I don't think there's an objective assessment of good code. I've been writing code for over 20 years at this point and most times I've seen what people describe as their own good code I disagree with various decisions.
Experience CAN remove pitfalls, though developers even disagree about those sometimes.
Organization, chosen abstractions, naming etc are basically personal thinking and have differed on every team I've ever been on.
When it's been good is when it's been consistent and that's taken a strong personality the team trusted to have authority.
Good code is subjective, especially once you start wandering into the territory of more esoteric approaches such as functional programming, domain-specific languages, code-generation, etc.
Bad code is one of those things that we can almost all agree on, often even the person writing it.
Alternatively: I don't know how to make a good movie, but I can recognise a really bad one, and you'll almost certainly agree with that opinion. You and I however will almost certainly not agree on what our favourite movie of all time is. The nuances and personal tastes become more important at the last few percentage points approaching 100% "like".

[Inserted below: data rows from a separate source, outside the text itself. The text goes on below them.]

(** ** A revert *)

Lemma foldr_min_spec x l : (foldr Z.min x l = x ∨ foldr Z.min x l ∈ l) ∧ foldr Z.min x l ≤ x ∧ ∀ y, y ∈ l → foldr Z.min x l ≤ y.
Proof.
  induction l as [|z l (H1 & H2 & H3)]; cbn; [split; [by left|]; split; [lia|]; intros y Hy; by apply not_elem_of_nil in Hy|].
  split; [|split; [lia|intros y [->|Hy]%elem_of_cons; [lia|]; specialize (H3 y Hy); lia]].
  destruct (Z.min_spec z (foldr Z.min x l)) as [[_ ->]|[_ ->]]; [right; set_solver|]. destruct H1; [by left|right; set_solver].
Qed.
Lemma foldr_max_spec x l : (foldr Z.max x l = x ∨ foldr Z.max x l ∈ l) ∧ x ≤ foldr Z.max x l ∧ ∀ y, y ∈ l → y ≤ foldr Z.max x l.
Proof.
  induction l as [|z l (H1 & H2 & H3)]; cbn; [split; [by left|]; split; [lia|]; intros y Hy; by apply not_elem_of_nil in Hy|].
  split; [|split; [lia|intros y [->|Hy]%elem_of_cons; [lia|]; specialize (H3 y Hy); lia]].
  destruct (Z.max_spec z (foldr Z.max x l)) as [[_ ->]|[_ ->]]; [|right; set_solver]. destruct H1; [by left|right; set_solver].
Qed.
Lemma min_of_spec l d : l ≠ [] → default d (min_of l) ∈ l ∧ ∀ y, y ∈ l → default d (min_of l) ≤ y.
Proof.
  destruct l as [|x l]; [done|]. intros _. cbn. destruct (foldr_min_spec x l) as (H1 & H2 & H3). split; [set_solver|].
  intros y [->|Hy]%elem_of_cons; auto.
Qed.
Lemma max_of_spec l d : l ≠ [] → default d (max_of l) ∈ l ∧ ∀ y, y ∈ l → y ≤ default d (max_of l).
Proof.
  destruct l as [|x l]; [done|]. intros _. cbn. destruct (foldr_max_spec x l) as (H1 & H2 & H3). split; [set_solver|].
  intros y [->|Hy]%elem_of_cons; auto.
Qed.

Lemma contributions_nonneg txs trs its crs x : x ∈ contributions txs trs its crs → 0 ≤ co_sent x ∧ 0 ≤ co_internal x ∧ 0 ≤ co_transfers x.
Proof.
  unfold contributions. rewrite !elem_of_app, !list_elem_of_bind.
  intros [(r & Hx & _)|[(r & Hx & _)|[(r & Hx & _)|(r & Hx & _)]]].
  - unfold tx_contributions in Hx. apply elem_of_cons in Hx as [->|Hx].
    + cbn. destruct (_ && _); lia.
    + destruct (tx_to r); [|by apply not_elem_of_nil in Hx]. apply list_elem_of_singleton in Hx as ->. cbn. lia.
  - unfold transfer_contributions in Hx. apply elem_of_app in Hx as [Hx|Hx]; case_decide; try (by apply not_elem_of_nil in Hx);
      apply list_elem_of_singleton in Hx as ->; cbn; lia.
  - unfold internal_contributions in Hx. apply elem_of_cons in Hx as [->|Hx]; [cbn; lia|].
    destruct (To r); [case_decide|]; try (by apply not_elem_of_nil in Hx). apply list_elem_of_singleton in Hx as ->. cbn. lia.
  - apply list_elem_of_singleton in Hx as ->. cbn. lia.
Qed.

Lemma total_nonneg f a l : (∀ x, x ∈ l → 0 ≤ f x) → 0 ≤ total f a l.
Proof.
  induction l as [|x l IH]; intros Hl; [done|]. rewrite total_cons. specialize (IH ltac:(set_solver)).
  specialize (Hl x ltac:(set_solver)). case_decide; lia.
Qed.

Section NamedRows.
Context {R : Type} (f : R → list contribution) (block_of : R → Z).
Hypothesis Hblock : ∀ r x, x ∈ f r → co_block x = block_of r.

Lemma rows_block a b (Q : R → Prop) (l : list R) : (∀ r, r ∈ l → (∃ x, x ∈ f r ∧ co_address x = a) ↔ Q r) →
  (∃ x, x ∈ l ≫= f ∧ co_address x = a ∧ co_block x = b) ↔ ∃ r, r ∈ l ∧ Q r ∧ block_of r = b.
Proof.
  intros HQ. setoid_rewrite list_elem_of_bind. split.
  - intros (x & (r & Hx & Hr) & Ha & <-). exists r. split; [done|]. split; [apply HQ; eauto|]. symmetry. by apply Hblock.
  - intros (r & Hr & Hq & <-). apply (HQ r Hr) in Hq as (x & Hx & Ha). exists x. split; [eauto|]. split; [done|]. by apply Hblock.
Qed.
End NamedRows.

Lemma ex_or_named {A} (P1 P2 Q : A → Prop) : (∃ x, (P1 x ∨ P2 x) ∧ Q x) ↔ (∃ x, P1 x ∧ Q x) ∨ ∃ x, P2 x ∧ Q x.
Proof. naive_solver. Qed.

Lemma tx_named a t : lower_case (tx_from t) → (∀ c, tx_to t = Some c → lower_case c) →
  (∃ x, x ∈ tx_contributions t ∧ co_address x = a) ↔ tx_from t = a ∨ tx_to t = Some a.
Proof.
  intros H1 H2. unfold tx_contributions. setoid_rewrite elem_of_cons. rewrite H1. destruct (tx_to t) as [c|].
  - rewrite (H2 c eq_refl). setoid_rewrite list_elem_of_singleton. split; [|naive_solver].
    intros (x & [->| ->] & <-); cbn; [by left|by right].
  - setoid_rewrite elem_of_nil. split; [|naive_solver]. intros (x & [->|[]] & <-). by left.
Qed.

Lemma transfer_named a t : lower_case (tr_from t) → lower_case (tr_to t) →
  (∃ x, x ∈ transfer_contributions t ∧ co_address x = a) ↔ a ≠ zero_text ∧ (tr_from t = a ∨ tr_to t = a).
Proof.
  intros H1 H2. unfold transfer_contributions. rewrite H1, H2. setoid_rewrite elem_of_app. split.
  - intros (x & [Hx|Hx] & <-); case_decide; try (by apply not_elem_of_nil in Hx); apply list_elem_of_singleton in Hx as ->; cbn; naive_solver.
  - intros [Hz Ha]. destruct (decide (tr_from t = a)) as [Hfa|Hfa].
    + eexists. split; [left; rewrite decide_False by congruence; by apply list_elem_of_singleton|]. done.
    + destruct Ha as [?|Ha]; [done|]. eexists. split; [right; rewrite decide_False by naive_solver; by apply list_elem_of_singleton|]. done.
Qed.

Lemma internal_named a t : lower_case (From t) → (∀ c, To t = Some c → lower_case c) →
  (∃ x, x ∈ internal_contributions t ∧ co_address x = a) ↔ From t = a ∨ To t = Some a.
Proof.
  intros H1 H2. unfold internal_contributions. setoid_rewrite elem_of_cons. rewrite H1. destruct (To t) as [c|].
  - rewrite (H2 c eq_refl). split.
    + intros (x & [->|Hx] & <-); cbn; [by left|]. case_decide; [by apply not_elem_of_nil in Hx|]. apply list_elem_of_singleton in Hx as ->. by right.
    + destruct (decide (From t = a)) as [Hfa|Hfa]; [intros _; eexists; split; [by left|done]|]. intros [?|[= ->]]; [done|].
      eexists. split; [right; rewrite decide_False by congruence; by apply list_elem_of_singleton|]. done.
  - setoid_rewrite elem_of_nil. split; [|naive_solver]. intros (x & [->|[]] & <-). by left.
Qed.

Section RevertStats.
Context `{Keccak} (n : Z) (s : tables).
Hypothesis Hs : rows_ok s.

Lemma revert_contributions : stored_contributions (DeleteBlock n s) ≡ₚ filter (λ x, co_block x ≠ n) (stored_contributions s).
Proof.
  unfold stored_contributions. cbn [DeleteBlock s_txs s_transfers s_internal s_contracts].
  rewrite !values_without. rewrite <-(filter_fmap_ext fst (λ t, tx_block t ≠ n) (λ t, (tx_block ∘ fst) t ≠ n)) by done.
  apply reflexive_eq, (@contributions_filter (λ z, z ≠ n) (λ z, not_dec (decide_rel (=) z n))).
Qed.

Lemma contributions_split : stored_contributions s ≡ₚ block_contributions n s ++ filter (λ x, co_block x ≠ n) (stored_contributions s).
Proof.
  unfold block_contributions. induction (stored_contributions s) as [|x l IH]; [done|]. rewrite !filter_cons.
  destruct (decide (co_block x = n)), (decide (co_block x ≠ n)); try done.
  - by rewrite IH at 1.
  - rewrite IH at 1. apply Permutation_middle.
Qed.

Local Notation mine := (block_contributions n s).
Local Notation rest := (filter (λ x, co_block x ≠ n) (stored_contributions s)).

Lemma rest_nonneg (f : contribution → Z) a : f = co_sent ∨ f = co_internal ∨ f = co_transfers → 0 ≤ total f a rest.
Proof.
  intros Hf. apply total_nonneg. intros x [_ Hx]%list_elem_of_filter. apply contributions_nonneg in Hx.
  destruct Hf as [->|[->| ->]]; apply Hx.
Qed.

Lemma revert_disjoint a : txs_seen a mine ## txs_seen a rest.
Proof.
  intros h (x & [Hbx Hx]%list_elem_of_filter & _ & Hh)%elem_of_txs_seen (y & [Hby Hy]%list_elem_of_filter & _ & Hh')%elem_of_txs_seen.
  destruct (ro_hash s Hs x h Hx Hh) as (t & c & E & Ht). destruct (ro_hash s Hs y h Hy Hh') as (t' & c' & E' & Ht'). congruence.
Qed.

(** The thirteen subqueries find the blocks of the other contributions. *)
Lemma seen_elsewhere_spec a b : b ∈ seen_elsewhere a n s ↔ ∃ x, x ∈ of_address a rest ∧ co_block x = b.
Proof.
  transitivity (b ≠ n ∧ ∃ x, x ∈ stored_contributions s ∧ co_address x = a ∧ co_block x = b).
  2: { unfold of_address. setoid_rewrite list_elem_of_filter. setoid_rewrite list_elem_of_filter. naive_solver. }
  unfold seen_elsewhere. rewrite list_elem_of_filter. apply and_iff_compat_l. unfold stored_contributions, contributions.
  setoid_rewrite elem_of_app. setoid_rewrite elem_of_app. setoid_rewrite elem_of_app.
  rewrite !ex_or_named.
  rewrite (rows_block tx_contributions tx_block tx_contributions_block a b (λ t, tx_from t = a ∨ tx_to t = Some a)).
  2: { intros t ((t' & c) & -> & (k & E)%elem_of_values)%list_elem_of_fmap. destruct (ro_txs s Hs _ _ _ E) as (_ & ? & ?). by apply tx_named. }
  rewrite (rows_block transfer_contributions tr_block transfer_contributions_block a b (λ t, a ≠ zero_text ∧ (tr_from t = a ∨ tr_to t = a))).
  2: { intros t (k & E)%elem_of_values. destruct (ro_transfers s Hs _ _ E) as (_ & _ & ? & ? & _). by apply transfer_named. }
  rewrite (rows_block internal_contributions BlockNumber internal_contributions_block a b (λ t, From t = a ∨ To t = Some a)).
  2: { intros t (k & E)%elem_of_values. destruct (ro_internal s Hs _ _ E) as (? & ?). by apply internal_named. }
  rewrite (rows_block contract_contributions cr_block contract_contributions_block a b (λ r, ToLower (cr_address r) = a)).
  2: { intros t _. unfold contract_contributions. set_solver. }
  rewrite !elem_of_app, !list_elem_of_fmap. repeat setoid_rewrite list_elem_of_filter. naive_solver.
Qed.

Lemma rest_nil a : seen_elsewhere a n s = [] ↔ of_address a rest = [].
Proof.
  split; intros E; apply elem_of_nil_inv.
  - intros x Hx. apply (not_elem_of_nil (co_block x)). rewrite <-E. apply seen_elsewhere_spec. eauto.
  - intros b Hb%seen_elsewhere_spec. destruct Hb as (x & Hx & _). rewrite E in Hx. by apply not_elem_of_nil in Hx.
Qed.

Lemma of_mine a x : x ∈ of_address a mine → co_block x = n.
Proof. unfold of_address, block_contributions. rewrite !list_elem_of_filter. tauto. Qed.

Lemma revert_exact a r : exact_row (mine ++ rest) a r →
  match revert_address n s a r with Some r' => exact_row rest a r' | None => of_address a rest = [] end.
Proof.
  intros He. unfold revert_address. destruct (decide (of_address a mine = [])) as [Hm|Hm]; [by eapply exact_row_app_nil|].
  destruct (of_address a mine) as [|y l] eqn:Ey; [done|]. assert (co_block y = n) as Hy by (apply (of_mine a); rewrite Ey; left).
  destruct He as [_ X2 X3 X4 X5 [X6 (z & Hz & Ez)] [X7 _]].
  rewrite of_address_app in X6, X7, Hz. rewrite txs_seen_app, size_union in X2 by apply revert_disjoint. rewrite total_app in X3, X4, X5.
  assert (y ∈ of_address a mine ++ of_address a rest) as Hyin by (rewrite Ey; set_solver).
  pose proof (X6 y Hyin) as Hf. pose proof (X7 y Hyin) as Hl.
  pose proof (rest_nonneg co_sent a ltac:(tauto)). pose proof (rest_nonneg co_internal a ltac:(tauto)). pose proof (rest_nonneg co_transfers a ltac:(tauto)).
  destruct (decide (seen_elsewhere a n s = [])) as [Hn|Hn].
  - apply rest_nil in Hn. rewrite Hn, app_nil_r in Hz. rewrite (of_mine a z Hz) in Ez. destruct (Z.ltb_spec (ae_first r) n); [lia|done].
  - destruct (min_of_spec _ (ae_first r) Hn) as [Hmin Hmin']. destruct (max_of_spec _ (ae_last r) Hn) as [Hmax Hmax'].
    split; cbn [ae_txs ae_internal ae_transfers ae_sent ae_first ae_last]; try lia.
    + intros E%rest_nil. done.
    + destruct (Z.leb_spec n (ae_first r)).
      * split; [intros x Hx; apply Hmin', seen_elsewhere_spec; eauto|by apply seen_elsewhere_spec].
      * split; [intros x Hx; apply X6; set_solver|]. exists z. split; [|done].
        apply elem_of_app in Hz as [Hz|Hz]; [|done]. apply of_mine in Hz. lia.
    + destruct (Z.leb_spec n (ae_last r)); [|lia].
      split; [intros x Hx; apply Hmax', seen_elsewhere_spec; eauto|by apply seen_elsewhere_spec].
Qed.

I used to obsess about code, but over time I came to dread coming into a new codebase and finding layers upon layers of pointless mini-architecture. There would be a controller calling into a separate package where the actual implementation is, then that would call into a layer where service calls are, then all that would be abstracted just in case and built into a separate jar, and so on. And there would still be cross-dependencies. I think what happens there is a kind of purity spiral effect and developers have to go through the motions of following the best practices du jour instead of just calling the damn method.